If the client’s business is incorporated abroad and he consulted with his clients who, at the time, were in Europe, he may have a defense (even though he performed some of the consulting work from within the United States). By using a foreign corporation, a taxpayer can postpone the realization of income because taxation can be avoided until he or she repatriates the income. The income will not be taxable to the U.S. citizen simply because he has a foreign company that receives income, but rather, he would not be responsible for paying taxes until he receives it and repatriates it. Therefore, if he does business through a foreign corporation, delay of the taxation of income in the United States is possible.

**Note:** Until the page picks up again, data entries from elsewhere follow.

Lemma buildLayer_base (b : Builder) (sf : Stackerfile)
    (gitVersion author name : string) (l : Layer) :
  Get sf name = Some l ->
  always (buildLayer' b sf gitVersion author name)
         (fun t r => basePost' b name l (selected isBaseCall t) (errOf r)).
Proof.
  intros Hget. unfold buildLayer. rewrite Hget.
  change (mret l ≫= ?f) with (f l). cbv beta zeta.
  frame_walk isBaseCall (basePost' b name l)
             (basePost_nil b name l) (basePost_mono b name l)
             ltac:(apply materializeBase_base).
Qed.

(** Reading the calls of the commands and of the base off a trace. *)
Lemma command_calls (t : list Event) :
  stats t = stats (selected isCommandCall t) /\
  writes t = writes (selected isCommandCall t) /\
  runCalls t = runCalls (selected isCommandCall t).
Proof.
  unfold stats, writes, runCalls.
  repeat split; symmetry; apply omap_selected;
    intros X op x Hs; destruct op; try reflexivity; discriminate Hs.
Qed.

Lemma base_calls (t : list Event) :
  restores t = restores (selected isBaseCall t) /\
  creates t = creates (selected isBaseCall t) /\
  baseLayers t = baseLayers (selected isBaseCall t).
Proof.
  unfold restores, creates, baseLayers.
  repeat split; symmetry; apply omap_selected;
    intros X op x Hs; destruct op; try reflexivity; discriminate Hs.
Qed.

(** [Build] (lines 396-420): the commands of a layer run from the script
    written for them.  When [Run] is called, the layer has commands, the
    working container was found to have a [/bin/sh], and the commands were
    written, joined by newlines under [#!/bin/sh -xe], to
    [.stacker-run.sh] in the imports of the layer with mode 0755; [Run] is
    called once, for this layer, with [/stacker/.stacker-run.sh]. *)
Theorem layer_commands_run_from_the_written_script
    {W : Type} (h : Handler W) (b : Builder) (sf : Stackerfile)
    (gitVersion author name : string) (l : Layer) (w : W)
    (config : StackerConfig) (n command : string) (l' : Layer) (onFailure : string)
    (x : error) :
  let t := (runProg h (buildLayer' b sf gitVersion author name) w).2 in
  Get sf name = Some l ->
  In (config, n, command, l', onFailure, x) (runCalls t) ->
  exists run,
    ParseRun l = Ok run /\ run <> [] /\
    stats t = [(shellPath path_Join WorkingContainerName (opts b), None)] /\
    writes t = [(runScriptPath path_Join (opts b) name, runScript run, 493%Z, None)] /\
    runCalls t = [(Config (opts b), name, "/stacker/.stacker-run.sh", l,
                   OnRunFailure (opts b), x)].
Proof.
  intros t Hget Hin.
  pose proof (always_run h _ _ w (buildLayer_commands b sf gitVersion author name l Hget))
    as Hpost.
  cbv beta in Hpost. fold t in Hpost.
  destruct (command_calls t) as (Hs & Hw & Hr). rewrite Hs, Hw, Hr. rewrite Hr in Hin.
  destruct Hpost as [Hcs | [(e & Hcs & _) | (run & Hrun & Hne & [(e & Hcs & _) | (y & Hcs & _)])]];
    rewrite Hcs in Hin |- *; cbn in Hin; try contradiction.
  destruct Hin as [[= <- <- <- <- <- <-] | []].
  exists run. repeat split; assumption.
Qed.
(** * Portfolio accounting engine: FIFO holdings, valuation and return metrics

    A shallow embedding of [utils/portfolio.py].

    Numeric model.  Quantities, prices and money amounts are exact rationals
    ([Q]); the rounding of Python floats is not modelled.  A missing value
    (pandas' NaN) is [None] in an [option Q], and so is a float that is not
    finite where the array library divides by zero; a non-finite result of
    the root finders is a constructor of [pyfloat].

    Effects.  Python exceptions are the [Raise] constructor of [res]; a
    function of the source that can raise returns in [res].

    Dates.  The cells of a date column are Python objects: Timestamps when
    the frame comes from [pd.to_datetime], [datetime.date] objects when a
    row was typed into the entry form.  Comparing or subtracting a datetime
    and a [datetime.date] raises [TypeError], so the functions that order
    or subtract dates are written once, over any class of date objects
    ([DateObject]), and used at two instances: [timestamp], the cells of a
    datetime64 column, and [pydate], objects of either class.

    Library code.  [DataFrame.sort_values], [scipy.optimize.newton],
    [scipy.optimize.brentq], float exponentiation and [datetime.now] are not
    code of this program: they are parameters of the definitions that call
    them. *)

From Stdlib Require Import List String ZArith QArith Lqa Lia Bool.
From Stdlib Require Import Permutation Sorted.
Import ListNotations.

Local Open Scope Q_scope.

(** ** Python values and exceptions *)

(** [DateTypeError] is the [TypeError] of a comparison or a subtraction
    whose operands are a datetime and a [datetime.date]. *)
Inductive exn : Type :=
| KeyError
| IndexError
| ValueError
| ZeroDivisionError
| RuntimeError
| DateTypeError.

Inductive res (A : Type) : Type :=
| Ok (a : A)
| Raise (e : exn).

Arguments Ok {A} a.
Arguments Raise {A} e.

Definition bind {A B : Type} (c : res A) (k : A -> res B) : res B :=
  match c with
  | Ok a => k a
  | Raise e => Raise e
  end.

Notation "x <- c ;; k" := (bind c (fun x => k))
  (at level 61, c at next level, right associativity).

(** [x > y] on numbers. *)
Definition Qgt_bool (x y : Q) : bool := negb (Qle_bool x y).

(** The builtin [sum]: starts from [0] and adds from the left. *)
Definition py_sum (l : list Q) : Q := fold_left Qplus l 0.

(** Float division [x / y]: raises [ZeroDivisionError] on a zero divisor. *)
Definition py_truediv (x y : Q) : res Q :=
  if Qeq_bool y 0 then Raise ZeroDivisionError else Ok (x / y).

(** ** Dictionaries with string keys, in insertion order *)

Definition dict (V : Type) : Type := list (string * V).

Fixpoint dict_get {V : Type} (d : dict V) (k : string) : option V :=
  match d with
  | [] => None
  | (k', v) :: tl => if String.eqb k' k then Some v else dict_get tl k
  end.

(** [k in d] *)
Definition dict_contains {V : Type} (d : dict V) (k : string) : bool :=
  match dict_get d k with
  | Some _ => true
  | None => false
  end.

(** [d[k]] *)
Definition dict_getitem {V : Type} (d : dict V) (k : string) : res V :=
  match dict_get d k with
  | Some v => Ok v
  | None => Raise KeyError
  end.

(** [d[k] = v]: an existing key keeps its place, a new key goes last. *)
Fixpoint dict_setitem {V : Type} (d : dict V) (k : string) (v : V) : dict V :=
  match d with
  | [] => [(k, v)]
  | (k', v') :: tl =>
      if String.eqb k' k then (k', v) :: tl else (k', v') :: dict_setitem tl k v
  end.

(** ** Dates *)

(** A point in time, in microseconds since the epoch: the value of a
    [datetime.datetime], of which pandas' [Timestamp] is a subclass. *)
Definition timestamp : Type := Z.

Definition microseconds_per_day : Z := 86400000000.

(** [(a - b).days] for two datetimes *)
Definition timedelta_days (a b : timestamp) : Z :=
  ((a - b) / microseconds_per_day)%Z.

(** The class of the objects of a date column.  [py_lt a b] is [a < b],
    [py_sub_days a b] is [(a - b).days], and [of_datetime t] is the
    datetime [t], such as [datetime.now()] returns, as an object. *)
Class DateObject (D : Type) : Type := {
  py_lt : D -> D -> res bool;
  py_sub_days : D -> D -> res Z;
  of_datetime : timestamp -> D
}.
(** * Maintenance-records dashboard: derivation layer

    A shallow embedding of the client-side derivation code of the
    dashboard:

    - [Js]       the part of the JavaScript runtime the code relies on
                 (objects used as maps, property reads that go on to
                 [Object.prototype], [Array.prototype.sort], Numbers
                 that may be [NaN]);
    - [JsDate]   the ECMAScript Date arithmetic behind [new Date],
                 [getFullYear], [setFullYear] and [getTime];
    - [Summary]  [prepareMonthlyData], [prepareZoneData],
                 [prepareLeadSourceData] and [prepareSoldByData] of the
                 sales-summary component;
    - [Detail]   [fetchRelatedRecords], [handleViewRelatedRecord] and
                 [calculateWarrantyStatus] of the record detail modal;
    - [Modal]    the effects, the history column and the click handler
                 of the modal around them, with a history request left
                 in flight;
    - [Session]  the API client with its two interceptors, and [login],
                 [logout] and the mount effect of the auth context;
    - [SummaryPage] [fetchSummary], the filter handlers and the view of
                 the sales-summary component;
    - [MonthLabel]  [formatMonth] of the sales-summary component.

    Numbers that the code only adds, subtracts and compares (counts,
    revenues, time values in milliseconds) are integers of [Z], with
    exact arithmetic, as doubles have it on integers below 2^53; a
    Number that can be [NaN] is a [Js.Number]. *)

From Stdlib Require Import ZArith List String Ascii Bool Lia.
From Stdlib Require Import Permutation Sorted.
Import ListNotations.

Local Open Scope string_scope.
Local Open Scope Z_scope.
Local Open Scope list_scope.

(* ================================================================== *)
(** * The JavaScript runtime, as far as the code uses it               *)
(* ================================================================== *)

Module Js.

(** A plain object used as a map from names to values: its own
    enumerable string-keyed properties, in property enumeration order,
    which is the order [Object.entries] yields.  A well-formed object has
    no two properties of the same name ([wf_object]). *)
Definition JsObject (V : Type) : Type := list (string * V).

Definition keys {V} (o : JsObject V) : list string := map fst o.

Definition wf_object {V} (o : JsObject V) : Prop := NoDup (keys o).

(** [Object.entries(o)]: a fresh array of the [key, value] pairs. *)
Definition Object_entries {V} (o : JsObject V) : list (string * V) := o.

(** The own property [k] of [o]: its value, [None] when [o] itself has
    no property of that name.  This is what [Object.entries] and
    [hasOwnProperty] see; a property read [o[k]] goes on to the
    prototype ([Get], below). *)
Fixpoint get {V} (o : JsObject V) (k : string) : option V :=
  match o with
  | [] => None
  | (k', v) :: o' => if String.eqb k' k then Some v else get o' k
  end.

A large exception that often swallows the rule that the income of foreign corporations is not taxed prior to repatriation of the income is Subpart F of the Internal Revenue Code. It taxes the profits and earnings of a controlled foreign corporation (CFC) to US shareholders holding at least 10% of the CFC’s stock.  If more than 50% of its stock is owned by US persons, a foreign corporation is a CFC. It’s not an absolute rule of taxation insofar as foreign taxes paid by the CFC will be deemed paid by the US persons, entitling them to a foreign tax credit against their US tax. There are further rules that preclude US persons from shifting US income to foreign corporations through transfer pricing.  Section 482 is a provision that is intended to accomplish this as, “the secretary may distribute, apportion, or allocate gross income, deductions, credits, or allowances between or among such organizations, trades or businesses if he determines that such distribution, apportionment, or allocation is necessary in order to prevent evasion of taxes or clearly to reflect the income of any of such organizations, trades or businesses.”

Section 482 gives the Secretary of the Treasury or his delegate (i.e., the Commissioner or Internal Revenue Service, an agency within the Treasury Department) great discretion to determine what prices two commonly owned or controlled businesses should charge each other. Without this authority, any United States corporation could charge an affiliated foreign corporation, that happens to be located in a low tax jurisdiction, whatever it wanted. It would effectively transfer a profit that the U.S. company would otherwise earn to its affiliate in the low tax foreign jurisdiction — thus enabling the U.S. company to restructure its income and avoid paying tax (as opposed to “evading” it). It is intended to give the Commissioner wide discretion to re-allocate pricing between commonly controlled entities so that it fairly reflects the profit earned in an objectively reasonable manner and avoidance is prevented.